Lovastatin, a cholesterol-lowering medication, improves cognitive deficits in children with Neurofibromatosis type 1: Phase 1 study results

Maria T. Acosta, M.D.
Children’s National Medical Center, Washington, DC, USA

Background: Cognitive deficits are the most important long term co-morbidity in NF1 patients. In a mouse model of neurofibromatosis type 1(NF1), lovastatin improved cognitive deficits and executive functioning.

Methods:  Using a standard phase 1 study design, we examined the safety and biological impact of lovastatin as a treatment for the neurocognitive deficits in a group of 24 children 10-17 years old with diagnosis of NF1. A subset of patients underwent a 12-hour pharmacokinetics analyses.
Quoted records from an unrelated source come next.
(* ===== verification/Prelude.v ===== *)
(** * A verification library for the Cobalt Speech C++ client examples

    The repository holds client programs for two gRPC services: the
    Diatheke dialogue service (src/diatheke) and the Cubic speech
    recognition service (src/cubic), and a Recorder class that pipes
    microphone audio from an external process.  The services and their
    SDKs are outside the repository; this library models the client
    side as the sources write it, against an explicit interface for
    each service.

    ** The parts of the program and how they interact

    - src/diatheke/recorder.{h,cpp}: the Recorder, an object whose only
      state is a FILE* ([mStdout]) obtained from popen.  Its methods
      start, readAudio, stop and its destructor change that state and
      the process table of the operating system.
    - src/diatheke/player.h: the Player, the writing counterpart used for
      speech synthesis; player.cpp is not part of the sources, so its
      methods are modelled from the spec (marked so in the manifest).
    - src/diatheke/audio_client.cpp and cli_client.cpp: the dialogue
      clients.  Their [processActions] walks the action list of a
      session: a reply is rendered and the walk goes on, an input
      request or a command ends the walk with the session returned by
      the server, an unset action or the end of the list is an error.
      [main] creates a session and loops forever on [processActions].
    - src/cubic/synchronous_client.cpp: one [recognize] request with the
      whole of test.wav, then the transcripts.
    - src/cubic/stream_client.cpp and context_client.cpp: a stream; an
      audio thread pushes test.wav in 8192-byte buffers while the main
      thread prints the results, joins the audio thread and closes the
      stream.  The context client first compiles a list of phrases for
      the first model's context token and sends it with the stream's
      configuration.
    - src/cubic/mic_client.cpp: a stream fed from a microphone by an
      audio thread while a results thread prints; the main thread stops
      the audio thread through an atomic flag when Enter is pressed.

    ** Files, and which part each models

    - [Prelude] (this file): the C++ exceptions the clients throw or
      catch and undefined behaviour ([exn]), the state-and-exception
      monad [M] in which every sequential operation is written (a run
      returns the outcome and the world at the point where it stopped,
      so an exception keeps the effects done before it), pointwise
      equivalence of programs with its [Proper] instances, the [scoped]
      combinator for a C++ local object whose destructor runs on every
      exit path, [star] for step relations, the closure [astep] of a
      step relation with the aborts of [std::terminate], [interleave]
      (the merges of two threads' writes to one stream) and [prefix],
      measure induction, and the hint databases [cpp] and [cpp_run].
    - [Sys]: the operating system seen through popen, fread, fwrite and
      pclose: a table of pipes and a sticky flag for undefined
      behaviour (a FILE* used after pclose).  A lens class [HasSys]
      lets every component that owns a world reach the process table.
    - [Recorder] (Module [Recorder], recorder.cpp) and [Player] (Module
      [Player], player.h): the objects, the invariant that an object's
      FILE* is either null or an open pipe of the table, its
      preservation by every method, and the absence of leaked processes
      after the destructor.
    - [AudioIO]: the SDK's abstract classes [AudioReader] and
      [AudioWriter] as type classes, with the laws a reader must obey
      for the capture loop to end; [Recorder] and [Player] are their
      instances, as they derive from them in the sources.
    - [Protocol]: the Diatheke messages and the class [DiathekeServer],
      the interface the dialogue clients call.
    - [Dispatch]: the abstract contract of [processActions] and the
      class [DispatchLoop] whose equations make a walk refine it.
    - [Client]: the world of a dialogue client (server, process table,
      standard input, event log), the SDK calls, and the SDK loops
      ReadASRAudio and WriteTTSAudio (modelled from the spec).
    - [Mock]: a scripted Diatheke server for the witnesses and the
      scenarios of the spec.
    - [AudioClient], [CliClient] (Modules of the same names): the
      handlers and [processActions] of each dialogue client.
    - [Conversation]: both [main] functions, the infinite loop run for a
      given number of turns, and the session's lifecycle.
    - [Cubic]: the Cubic messages, the class [CubicServer], the world of
      a recognition client (server, files, standard input, log), and the
      code the four Cubic [main]s share: the version header, [models[0]],
      the transcript loop, the catch clauses and "Done.".
    - [CubicMock]: a scripted Cubic server for the witnesses.
    - [FileStream]: [std::ifstream] reads and the buffers the audio
      thread's loop pushes ([chunks]).
    - [Streaming] (Module [Streaming]): the two threads of the streaming
      clients as a step relation on a global state (each thread's
      program point, the stream seen by both sides, the console), with
      the server as environment, executable thread steps and schedules.
      The main thread takes a response in one step and prints one line
      per step, so that an abort can fall inside a response.
    - [SyncClient], [StreamClient], [ContextClient]: the [main] of each
      file client; [StreamClient.runs] composes a preamble with the
      threads of [Streaming] and the catch clauses, and
      [ContextClient.runs] is the same composition with the context
      preamble, since the threads of context_client.cpp are the code of
      stream_client.cpp.
    - [MicClient]: the three threads of mic_client.cpp and the flag
      [isRecording] as a step relation, with the microphone, the user
      and the server as environment, a ghost counter of the buffers
      pushed after the flag was cleared, and [MicClient.runs], the
      preamble composed with the threads.  The two threads that print
      write one [<<] per step, the banner's three included.

    ** The theorems

    - Refinement: both [processActions] implement the dispatch contract
      as an equivalence of programs.
    - End to end for the streaming clients: at the end of a run the
      server received exactly the file's buffers, in order, and the
      console holds the transcripts of the responses received, in
      order; the [main]s of stream_client, context_client (with its
      model listing and compiled context) and mic_client (whose banner
      and transcripts are merged write by write) composed with their
      preambles, each stated of the final state of the threads reached
      from the world the preamble left.
    - The microphone's audio: along any schedule, the buffers pushed,
      the one the audio thread holds and those not yet read are exactly
      the microphone's output, in order.
    - Round trip and bounds of the file buffers: they concatenate to the
      file, there are [len / 8192 + 1] of them, all full but the last.
    - Resource safety: the Recorder's class invariant (its FILE* is
      null or an open pipe it owns) holds after every sequence of
      method calls; the Recorder and the Player never use a closed
      FILE* and never leak their process, on every path.
    - Ordering of the threads: no push after audioFinished, close after
      the joins, the microphone's audioFinished after the flag is cleared
      and the recorder stopped, at most one buffer pushed after Enter.
    - Errors inside the threads: an exception of the SDK in a thread,
      or in the main thread while a [std::thread] is joinable, ends the
      process through [std::terminate]; the streaming and microphone
      clients then never print "Cubic error:" nor "Done." and never
      close the stream, though their catch clauses are meant for it:
      the console holds a prefix of what a normal run prints (for the
      microphone client, a merge of prefixes of the two threads'
      writes).
    - Termination and liveness: the streaming threads terminate once
      the server has ended, and every state of the streaming and
      microphone models can reach the end of [main].
    - Functional behaviour of the handlers, of the synchronous client,
      of the context token list (an equivalence with [String.concat])
      and of the context configuration; error paths: server errors,
      processes that cannot start, end of input, and the undefined
      behaviour of [models[0]], [alternatives(0)] and [erase] on
      inputs the code does not check.
    - The scenarios of the spec's section 8 evaluated on a mock server,
      and a console race of the microphone client.

    ** Bounds and fuel

    The SDK loop ReadASRAudio is written with fuel one more than the
    audio its reader has left (for the Recorder, the bytes left in its
    pipe); every read that does not end the loop consumes at least one
    byte, so this fuel is enough, and [sendAudio_fuel] shows that more
    fuel does not change the result.  This rests on the model's pipe
    holding finitely many bytes: a live recorder produces audio until
    the server ends the utterance, which the model does not bound.  The
    audio thread's read loop is written with fuel [length d + 1] in
    [chunks]; it makes [length d / 8192 + 1] reads, and more fuel does
    not change it ([pushes_fuel]).  The infinite loops of the dialogue
    [main]s are run for a given number of turns.  The thread models
    need no fuel: their termination is a decreasing measure.

    ** Not modelled

    The gRPC wire protocol, the servers (reached only through
    [DiathekeServer] and [CubicServer] and the server steps of the
    stream models), the audio codecs, the console formatting of numbers
    (printed as items of their own), which SDK calls throw and when
    (any call the threads make may, as an environment choice of the
    abort closure), and the Recorder class of the Cubic examples,
    which is not in the repository: its [readAudio] is taken as a
    blocking read of the next buffer the microphone produced.  The
    threads of context_client.cpp are the code of stream_client.cpp and
    are modelled once. *)

From Stdlib Require Import String List Lia Setoid Morphisms.
Import ListNotations.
Results: Lovastatin plasma concentration was varied between participants as area under the curve (AUC) profiles ranged from 2.61 ng*hr/mL to 14.05 ng*hr/mL.  Change in LDL cholesterol levels during the study ranged from +10.5% to -44.6%. Medication was safe in all patients with minimal side effects, and the relation of cholesterol subtypes and other metabolic measurements stayed in the normal limits.  Significant improvements (p=<.05) were found several cognitive variables that deal with processing speed, verbal memory, nonverbal memory, and visuospatial skills (on the TEA-Ch, CVLT, WRAML2, and JLO, respectively).  Additionally, change in LDL cholesterol was used in regression analyses to explain variance seen in the attention (on TEA-Ch) and memory (on CVLT) results.

Conclusions: Lovastatin was well tolerated and no safety concerns arose during the three-month period of our study.  Despite small number of patients and variability in pharmacokinetics in the individuals, metabolism of cholesterol correlated with neuropsychological assessment.  While the data is encouraging, further studies of drug efficacy on neuropsychological functioning are necessary. A phase 2 study is currently ongoing to further assess these observations.